(Stored items)
####################

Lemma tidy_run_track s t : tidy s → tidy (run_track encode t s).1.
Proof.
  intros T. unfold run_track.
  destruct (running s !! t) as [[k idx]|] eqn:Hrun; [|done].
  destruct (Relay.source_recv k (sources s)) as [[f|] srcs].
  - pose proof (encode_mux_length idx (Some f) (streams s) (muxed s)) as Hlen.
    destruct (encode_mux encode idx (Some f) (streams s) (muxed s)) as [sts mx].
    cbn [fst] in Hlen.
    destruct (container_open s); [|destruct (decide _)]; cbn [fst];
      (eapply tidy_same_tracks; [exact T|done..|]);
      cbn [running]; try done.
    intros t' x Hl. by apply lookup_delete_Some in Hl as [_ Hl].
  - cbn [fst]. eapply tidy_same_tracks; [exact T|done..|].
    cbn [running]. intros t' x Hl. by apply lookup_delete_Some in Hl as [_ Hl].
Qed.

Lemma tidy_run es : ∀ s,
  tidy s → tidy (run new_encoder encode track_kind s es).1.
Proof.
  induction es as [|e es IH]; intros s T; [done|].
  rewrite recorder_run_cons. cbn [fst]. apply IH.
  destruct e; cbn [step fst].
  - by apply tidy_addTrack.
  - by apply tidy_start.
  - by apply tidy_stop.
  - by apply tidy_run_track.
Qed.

####################

Task |
Tell how many lines above include the word "done". Give the number alone.

Expected output |
5